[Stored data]
+---+
(** * nanobot filesystem tools: a shallow embedding and its properties

    The development embeds [nanobot/agent/tools/filesystem.py]: the eight
    tools [read_file], [write_file], [edit_file], [list_dir], [rename_file],
    [move_file], [copy_file] and [create_dir].  Each [execute] method is
    transcribed statement by statement over a model of what it calls:

    - Python [str] values are lists of Unicode code points, file contents
      are lists of bytes, and the UTF-8 codec between them is written out;
    - [pathlib.Path] values are a root marker and a list of components,
      with [parent], [name], [/] and [expanduser] as in [PurePosixPath];
    - the file system is a tree of directories and regular files carrying
      the access bits of the calling user (POSIX rules, no symbolic links,
      one device, working directory at the root of the tree);
    - a call either returns or raises, so every operation lives in a state
      and exception monad, and [try]/[except] is an explicit handler that
      tests the class of the raised exception;
    - the library functions called ([pathlib], [os], [shutil]) follow
      CPython 3.11 on Linux: a path handed to the system is a string that
      [os.fsencode] can encode and that holds no NUL, a component has at
      most [NAME_MAX] bytes and a path fewer than [PATH_MAX];
    - the [name] and [parameters] declarations of the tools are kept as
      data, next to the binding of keyword arguments to the parameters of
      [execute]. *)

From Stdlib.Strings Require Import Ascii String Byte.
From Stdlib Require DecimalString.
From Stdlib Require Import List NArith Arith Bool Lia.
From Stdlib Require Import Sorted Permutation.
Import ListNotations.

Set Implicit Arguments.
Local Open Scope list_scope.

(** ** Python strings *)

(** A [str] is a sequence of code points; [len] counts code points. *)
Definition codepoint := N.
Definition str := list codepoint.

Definition len (s : str) : nat := length s.

(** ASCII literals of the source, as code points. *)
Definition py (s : String.string) : str :=
  map N_of_ascii (String.list_ascii_of_string s).
Arguments py s%_string.

(** [f"{n}"] for a non-negative integer. *)
Definition str_of_nat (n : nat) : str :=
  py (DecimalString.NilEmpty.string_of_uint (Nat.to_uint n)).

Definition str_eqb (a b : str) : bool :=
  if list_eq_dec N.eq_dec a b then true else false.

(** [s.startswith(p)]. *)
Fixpoint startswith (p s : str) : bool :=
  match p, s with
  | [], _ => true
  | _ :: _, [] => false
  | a :: p', b :: s' => N.eqb a b && startswith p' s'
  end.

(** [sub in s]. *)
Fixpoint contains (sub s : str) : bool :=
  startswith sub s ||
  match s with
  | [] => false
  | _ :: s' => contains sub s'
  end.

(** [s.count(sub)]: the number of non-overlapping occurrences, scanning
    from the left; [skip] is the number of characters still covered by the
    occurrence counted last.  The empty string is counted between all
    characters and at both ends. *)
Fixpoint count_from (sub s : str) (skip : nat) : nat :=
  match s with
  | [] => 0
  | _ :: s' =>
      match skip with
      | S k => count_from sub s' k
      | O =>
          if startswith sub s
          then S (count_from sub s' (length sub - 1))
          else count_from sub s' 0
      end
  end.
+---+
• Required action: Starting at the line that contains "Definition str_eqb (a", copy each line through the last one in the records, exactly, and output nothing else.

• Exercise output:
Definition str_eqb (a b : str) : bool :=
  if list_eq_dec N.eq_dec a b then true else false.

(** [s.startswith(p)]. *)
Fixpoint startswith (p s : str) : bool :=
  match p, s with
  | [], _ => true
  | _ :: _, [] => false
  | a :: p', b :: s' => N.eqb a b && startswith p' s'
  end.

(** [sub in s]. *)
Fixpoint contains (sub s : str) : bool :=
  startswith sub s ||
  match s with
  | [] => false
  | _ :: s' => contains sub s'
  end.

(** [s.count(sub)]: the number of non-overlapping occurrences, scanning
    from the left; [skip] is the number of characters still covered by the
    occurrence counted last.  The empty string is counted between all
    characters and at both ends. *)
Fixpoint count_from (sub s : str) (skip : nat) : nat :=
  match s with
  | [] => 0
  | _ :: s' =>
      match skip with
      | S k => count_from sub s' k
      | O =>
          if startswith sub s
          then S (count_from sub s' (length sub - 1))
          else count_from sub s' 0
      end
  end.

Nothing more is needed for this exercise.